The specifics of this deal made it a no-brainer, and show that creativity in royalty monetisation is a way forward. Unfortunately no sellside consensus exists for omecamtiv, so a neat NPV comparison as with Andexxa is impossible, but clearly its development since 2007 gave Royalty Pharma sufficient comfort to pay up.
Still, with omecamtiv only in phase II, the deal shows that royalty monetisation specialists, which earlier tended not to strike until R&D was largely over, are now willing to take on considerable development risk.
In 2015 a syndicate of unnamed investors bought a 1.5% royalty in Intarcia’s phase III diabetes implant ITCA 650 at a $15bn valuation (Intarcia, the $5.5bn private company with a $15bn drug, April 29, 2015). Before that, Royalty Pharma paid $3.3bn for an academic originator’s royalty interest in Vertex’s cystic fibrosis franchise in a deal that, like Portola’s, was a bet on sellside estimates being too bearish.

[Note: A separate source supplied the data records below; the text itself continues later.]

(** [queue_loop] reading the messages of one worker pipe one after another;
    [None] when [process_worker_pipe_message] throws. *)
Fixpoint handle_worker_messages (messages : list W2Q) (q : IPQM)
    : option (IPQM * list Q2W) :=
  match messages with
  | [] => Some (q, [])
  | message :: rest =>
      '(q, out) ← process_worker_pipe_message message q;
      '(q, out') ← handle_worker_messages rest q;
      Some (q, out ++ out')
  end.

End QueueRuns.

(** ** What travels on the pipes

    The stream operators of the message enums cast to [int] and back; the
    payload of a message follows its tag as [std::size_t]s and [double]s. *)

Module Wire.
Import MultiProcess.

Inductive Datum :=
  | d_int (z : Z)
  | d_size (n : nat)
  | d_double (r : R).

(** The writers: [pipe << tag << ...] as the sender of each message has it. *)
Definition send_M2Q (message : M2Q) : list Datum :=
  match message with
  | M2Q_terminate => [d_int 100]
  | M2Q_enqueue job_object_id task =>
      [d_int 10; d_size job_object_id; d_size task]
  | M2Q_retrieve => [d_int 11]
  end.

Definition send_item (item : JobTask * R) : list Datum :=
  [d_size item.1.1; d_size item.1.2; d_double item.2].

Definition send_Q2M (message : Q2M) : list Datum :=
  match message with
  | Q2M_terminate => [d_int 200]
  | Q2M_retrieve_rejected => [d_int 20]
  | Q2M_retrieve_accepted N_tasks items =>
      d_int 21 :: d_size N_tasks :: flat_map send_item items
  end.

Definition send_W2Q (message : W2Q) : list Datum :=
  match message with
  | W2Q_terminate => [d_int 300]
  | W2Q_dequeue => [d_int 30]
  | W2Q_send_result job_object_id task result =>
      [d_int 31; d_size job_object_id; d_size task; d_double result]
  end.

Definition send_Q2W (message : Q2W) : list Datum :=
  match message with
  | Q2W_terminate => [d_int 400]
  | Q2W_dequeue_rejected => [d_int 40]
  | Q2W_dequeue_accepted job_object_id task =>
      [d_int 41; d_size job_object_id; d_size task]
  | Q2W_update_parameter => [d_int 42]
  | Q2W_switch_work_mode => [d_int 43]
  | Q2W_result_received => [d_int 44]
  end.

(** The readers: [pipe >> tag] and then the reads of the case of that tag.
    [None] when the pipe does not start with a whole message of the
    alphabet. *)
Definition receive_M2Q (pipe : list Datum) : option (M2Q * list Datum) :=
  match pipe with
  | d_int z :: rest =>
      if (z =? 100)%Z then Some (M2Q_terminate, rest)
      else if (z =? 10)%Z then
        match rest with
        | d_size job_object_id :: d_size task :: rest =>
            Some (M2Q_enqueue job_object_id task, rest)
        | _ => None
        end
      else if (z =? 11)%Z then Some (M2Q_retrieve, rest)
      else None
  | _ => None
  end.

(** The loop of [retrieve] that reads [N_tasks] results. *)
Fixpoint receive_items (n : nat) (pipe : list Datum)
    : option (list (JobTask * R) * list Datum) :=
  match n with
  | O => Some ([], pipe)
  | S n =>
      match pipe with
      | d_size job_object_id :: d_size task :: d_double result :: rest =>
          '(items, rest) ← receive_items n rest;
          Some (((job_object_id, task), result) :: items, rest)
      | _ => None
      end
  end.

Definition receive_Q2M (pipe : list Datum) : option (Q2M * list Datum) :=
  match pipe with
  | d_int z :: rest =>
      if (z =? 200)%Z then Some (Q2M_terminate, rest)
      else if (z =? 20)%Z then Some (Q2M_retrieve_rejected, rest)
      else if (z =? 21)%Z then
        match rest with
        | d_size N_tasks :: rest =>
            '(items, rest) ← receive_items N_tasks rest;
            Some (Q2M_retrieve_accepted N_tasks items, rest)
        | _ => None
        end
      else None
  | _ => None
  end.

Definition receive_W2Q (pipe : list Datum) : option (W2Q * list Datum) :=
  match pipe with
  | d_int z :: rest =>
      if (z =? 300)%Z then Some (W2Q_terminate, rest)
      else if (z =? 30)%Z then Some (W2Q_dequeue, rest)
      else if (z =? 31)%Z then
        match rest with
        | d_size job_object_id :: d_size task :: d_double result :: rest =>
            Some (W2Q_send_result job_object_id task result, rest)
        | _ => None
        end
      else None
  | _ => None
  end.

Definition receive_Q2W (pipe : list Datum) : option (Q2W * list Datum) :=
  match pipe with
  | d_int z :: rest =>
      if (z =? 400)%Z then Some (Q2W_terminate, rest)
      else if (z =? 40)%Z then Some (Q2W_dequeue_rejected, rest)
      else if (z =? 41)%Z then
        match rest with
        | d_size job_object_id :: d_size task :: rest =>
            Some (Q2W_dequeue_accepted job_object_id task, rest)
        | _ => None
        end
      else if (z =? 42)%Z then Some (Q2W_update_parameter, rest)
      else if (z =? 43)%Z then Some (Q2W_switch_work_mode, rest)
      else if (z =? 44)%Z then Some (Q2W_result_received, rest)
      else None
  | _ => None
  end.

End Wire.

(** ** [MPRooNLLVar]: how the events are divided over the tasks *)

Module MPRooNLLVar.
Local Open Scope N_scope.

Inductive RooNLLVarTask :=
  | all_events
  | single_event
  | bulk_partition
  | interleave.

(** Arithmetic of [std::size_t]: modulo 2^64. *)
Definition size_t (n : N) : N := n mod 2 ^ 64.

(** [N_tasks] as the constructor sets it. *)
Definition N_tasks_of (mp_task_mode : RooNLLVarTask) (N_events NumCPU : N) : N :=
  match mp_task_mode with
  | all_events => 1
  | single_event => N_events
  | bulk_partition | interleave => NumCPU
  end.

(** [evaluate_task]: the [first], [last] and [step] it passes to
    [evaluatePartition]. *)
Definition partition_of (mp_task_mode : RooNLLVarTask) (N_events N_tasks task : N)
    : N * N * N :=
  let first := task in
  let last := N_events in
  let step := 1 in
  match mp_task_mode with
  | all_events => (first, last, step)
  | single_event => (first, size_t (task + 1), step)
  | bulk_partition =>
      (size_t (N_events * task) / N_tasks,
       size_t (N_events * size_t (task + 1)) / N_tasks,
       step)
  | interleave => (first, last, N_tasks)
  end.

(** The events of a partition: [first], [first + step], ... below [last],
    as the event loop of [evaluatePartition] takes them. *)
Definition in_partition (p : N * N * N) (event : N) : Prop :=
  p.1.1 <= event < p.1.2 /\ (event - p.1.1) mod p.2 = 0.

End MPRooNLLVar.

(** * Properties *)

(** ** Arithmetic *)

Module CxxFacts.
Import Cxx.
Local Open Scope R_scope.

Lemma std_max_Rmax a b : std_max a b = Rmax a b.
Proof. unfold std_max, Rmax. destruct (Rlt_dec a b), (Rle_dec a b); lra. Qed.

Lemma std_max_l a b : a <= std_max a b.
Proof. unfold std_max. destruct (Rlt_dec a b); lra. Qed.

Lemma std_max_r a b : b <= std_max a b.
Proof. unfold std_max. destruct (Rlt_dec a b); lra. Qed.

Lemma epsilon_pos : 0 < epsilon.
Proof. unfold epsilon. apply Rinv_0_lt_compat, pow_lt. lra. Qed.

Lemma clamp_above a b : (if Rgt_dec a b then b else a) = Rmin a b.
Proof. unfold Rmin. destruct (Rgt_dec a b), (Rle_dec a b); lra. Qed.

With academic centres typically being keener on hard cash up-front than on waiting years for a royalty to trickle through, specialists like Royalty Pharma, Healthcare Royalty and DRI Capital should not be written off just yet, and neither should MTS Health Partners, an investment bank that advises royalty sellers.
Then again, it should be noted that Portola’s royalty deal was not its first non-equity transaction of late; in December it tapped its partner Bristol-Myers Squibb for a $50m loan. A less comforting conclusion could be that the biotech markets have actually turned far more bearish than has been assumed.
This article has been corrected to reflect the role of MTS Health Partners.